**Work required:**
Look through the records below and say how many lines include "after". Give only that number.

═════ Source records

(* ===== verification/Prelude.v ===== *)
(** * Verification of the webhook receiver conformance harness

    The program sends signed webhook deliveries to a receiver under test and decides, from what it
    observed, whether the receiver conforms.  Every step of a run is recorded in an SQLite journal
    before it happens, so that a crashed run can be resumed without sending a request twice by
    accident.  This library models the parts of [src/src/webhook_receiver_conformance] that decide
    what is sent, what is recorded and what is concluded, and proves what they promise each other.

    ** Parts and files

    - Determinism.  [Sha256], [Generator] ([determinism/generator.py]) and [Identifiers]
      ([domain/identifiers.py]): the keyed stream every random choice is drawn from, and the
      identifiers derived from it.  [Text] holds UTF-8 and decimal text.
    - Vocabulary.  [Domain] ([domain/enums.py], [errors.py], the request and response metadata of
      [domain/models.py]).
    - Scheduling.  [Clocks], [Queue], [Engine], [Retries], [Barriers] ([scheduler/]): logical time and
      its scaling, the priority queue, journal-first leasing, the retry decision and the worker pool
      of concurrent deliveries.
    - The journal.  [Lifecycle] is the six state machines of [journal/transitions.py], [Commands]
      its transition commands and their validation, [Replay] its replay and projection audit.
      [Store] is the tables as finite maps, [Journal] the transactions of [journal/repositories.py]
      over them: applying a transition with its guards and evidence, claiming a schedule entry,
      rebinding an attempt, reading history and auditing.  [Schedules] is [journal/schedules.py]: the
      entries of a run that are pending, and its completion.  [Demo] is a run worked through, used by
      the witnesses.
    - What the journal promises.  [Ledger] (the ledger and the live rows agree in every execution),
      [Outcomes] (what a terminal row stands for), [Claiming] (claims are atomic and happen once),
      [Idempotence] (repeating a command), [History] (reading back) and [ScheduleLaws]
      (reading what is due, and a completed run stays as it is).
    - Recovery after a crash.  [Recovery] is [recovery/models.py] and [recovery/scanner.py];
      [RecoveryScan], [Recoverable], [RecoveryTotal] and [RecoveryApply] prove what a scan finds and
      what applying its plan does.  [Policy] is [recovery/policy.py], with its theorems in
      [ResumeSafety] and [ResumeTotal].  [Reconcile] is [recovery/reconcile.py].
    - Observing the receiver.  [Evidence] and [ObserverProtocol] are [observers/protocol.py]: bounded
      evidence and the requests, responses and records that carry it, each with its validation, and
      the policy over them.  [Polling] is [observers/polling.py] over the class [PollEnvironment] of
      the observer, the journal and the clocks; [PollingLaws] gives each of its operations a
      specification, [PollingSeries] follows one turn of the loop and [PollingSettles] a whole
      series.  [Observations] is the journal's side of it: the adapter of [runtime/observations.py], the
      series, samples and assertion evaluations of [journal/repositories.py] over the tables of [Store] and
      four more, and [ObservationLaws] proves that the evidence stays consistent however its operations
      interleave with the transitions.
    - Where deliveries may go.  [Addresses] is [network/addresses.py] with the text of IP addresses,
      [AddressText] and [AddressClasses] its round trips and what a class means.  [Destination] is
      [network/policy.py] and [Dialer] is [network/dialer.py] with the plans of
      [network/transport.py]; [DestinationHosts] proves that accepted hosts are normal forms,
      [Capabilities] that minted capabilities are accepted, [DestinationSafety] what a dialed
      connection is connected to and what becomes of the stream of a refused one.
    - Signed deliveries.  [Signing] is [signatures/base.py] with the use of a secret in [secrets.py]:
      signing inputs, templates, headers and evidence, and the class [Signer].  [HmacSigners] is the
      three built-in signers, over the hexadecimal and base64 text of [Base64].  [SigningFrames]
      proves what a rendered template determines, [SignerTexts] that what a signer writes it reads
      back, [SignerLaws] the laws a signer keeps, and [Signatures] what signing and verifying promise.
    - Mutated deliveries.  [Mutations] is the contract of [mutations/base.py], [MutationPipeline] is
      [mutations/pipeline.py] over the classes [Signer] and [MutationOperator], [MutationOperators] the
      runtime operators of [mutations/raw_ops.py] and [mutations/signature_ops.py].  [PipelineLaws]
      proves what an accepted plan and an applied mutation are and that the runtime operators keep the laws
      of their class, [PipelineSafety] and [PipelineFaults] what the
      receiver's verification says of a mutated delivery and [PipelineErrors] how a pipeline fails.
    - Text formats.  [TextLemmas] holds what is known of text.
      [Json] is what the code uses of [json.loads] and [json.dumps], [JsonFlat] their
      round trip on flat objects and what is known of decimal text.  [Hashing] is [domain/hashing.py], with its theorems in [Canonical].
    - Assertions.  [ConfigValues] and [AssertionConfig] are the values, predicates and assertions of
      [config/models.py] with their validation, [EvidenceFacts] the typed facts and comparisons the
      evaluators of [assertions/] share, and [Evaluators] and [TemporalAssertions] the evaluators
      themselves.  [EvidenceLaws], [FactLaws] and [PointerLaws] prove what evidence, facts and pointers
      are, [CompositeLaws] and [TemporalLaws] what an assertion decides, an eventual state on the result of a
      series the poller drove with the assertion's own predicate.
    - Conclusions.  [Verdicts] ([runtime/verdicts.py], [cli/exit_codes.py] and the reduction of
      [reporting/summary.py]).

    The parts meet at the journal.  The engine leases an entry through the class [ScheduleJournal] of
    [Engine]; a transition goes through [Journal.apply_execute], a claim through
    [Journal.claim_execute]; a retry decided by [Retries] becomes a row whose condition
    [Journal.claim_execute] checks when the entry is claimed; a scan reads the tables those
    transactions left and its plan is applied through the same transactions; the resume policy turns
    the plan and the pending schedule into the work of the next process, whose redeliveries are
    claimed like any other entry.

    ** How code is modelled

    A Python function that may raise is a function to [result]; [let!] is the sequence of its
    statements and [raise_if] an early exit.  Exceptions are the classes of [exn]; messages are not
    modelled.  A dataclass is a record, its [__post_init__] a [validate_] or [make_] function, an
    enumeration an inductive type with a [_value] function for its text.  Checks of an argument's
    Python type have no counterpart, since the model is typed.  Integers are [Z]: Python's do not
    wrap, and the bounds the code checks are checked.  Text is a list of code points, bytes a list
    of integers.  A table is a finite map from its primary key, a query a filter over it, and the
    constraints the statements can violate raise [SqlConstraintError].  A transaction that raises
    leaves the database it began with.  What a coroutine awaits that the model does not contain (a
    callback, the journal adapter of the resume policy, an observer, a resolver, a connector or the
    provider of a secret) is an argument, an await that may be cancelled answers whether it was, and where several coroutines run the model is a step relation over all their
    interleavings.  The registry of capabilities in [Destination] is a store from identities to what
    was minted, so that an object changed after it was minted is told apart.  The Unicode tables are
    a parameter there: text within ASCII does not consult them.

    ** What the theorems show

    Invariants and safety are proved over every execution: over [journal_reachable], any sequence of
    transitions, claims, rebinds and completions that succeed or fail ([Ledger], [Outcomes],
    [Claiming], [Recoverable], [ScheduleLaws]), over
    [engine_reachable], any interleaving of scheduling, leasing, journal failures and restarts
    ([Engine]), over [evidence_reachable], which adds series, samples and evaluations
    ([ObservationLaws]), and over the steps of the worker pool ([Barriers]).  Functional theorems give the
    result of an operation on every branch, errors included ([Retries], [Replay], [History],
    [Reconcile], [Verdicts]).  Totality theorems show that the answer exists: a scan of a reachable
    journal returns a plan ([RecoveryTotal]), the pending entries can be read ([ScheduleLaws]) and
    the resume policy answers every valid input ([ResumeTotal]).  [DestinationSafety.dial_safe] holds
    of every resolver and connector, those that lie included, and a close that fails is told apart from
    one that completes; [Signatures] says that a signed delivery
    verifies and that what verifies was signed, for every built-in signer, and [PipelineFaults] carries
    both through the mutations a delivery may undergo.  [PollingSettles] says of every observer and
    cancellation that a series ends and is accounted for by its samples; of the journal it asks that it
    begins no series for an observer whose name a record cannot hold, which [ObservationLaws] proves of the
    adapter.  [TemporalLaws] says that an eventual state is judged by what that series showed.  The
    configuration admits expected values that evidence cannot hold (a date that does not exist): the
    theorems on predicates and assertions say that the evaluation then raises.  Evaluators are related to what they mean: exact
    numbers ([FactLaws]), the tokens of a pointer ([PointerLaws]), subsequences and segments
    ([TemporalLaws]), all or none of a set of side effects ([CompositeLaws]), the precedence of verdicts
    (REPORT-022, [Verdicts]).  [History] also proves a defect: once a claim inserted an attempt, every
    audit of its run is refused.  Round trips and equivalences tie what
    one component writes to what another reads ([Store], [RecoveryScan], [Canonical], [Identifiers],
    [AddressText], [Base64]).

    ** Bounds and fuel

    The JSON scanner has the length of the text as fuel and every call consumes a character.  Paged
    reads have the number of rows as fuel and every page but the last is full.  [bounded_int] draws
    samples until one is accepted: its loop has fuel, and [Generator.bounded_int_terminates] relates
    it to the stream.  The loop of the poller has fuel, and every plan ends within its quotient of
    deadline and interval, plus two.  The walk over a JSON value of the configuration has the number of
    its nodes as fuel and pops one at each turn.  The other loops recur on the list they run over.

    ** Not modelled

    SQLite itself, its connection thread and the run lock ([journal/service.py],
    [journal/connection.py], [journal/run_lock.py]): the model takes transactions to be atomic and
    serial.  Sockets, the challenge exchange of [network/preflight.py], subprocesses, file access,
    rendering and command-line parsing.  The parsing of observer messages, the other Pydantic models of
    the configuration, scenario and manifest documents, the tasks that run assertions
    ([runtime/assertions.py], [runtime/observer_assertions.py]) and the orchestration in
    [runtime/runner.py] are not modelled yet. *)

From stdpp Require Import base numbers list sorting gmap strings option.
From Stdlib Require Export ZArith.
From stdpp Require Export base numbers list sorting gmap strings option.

══════════

**Response:**
2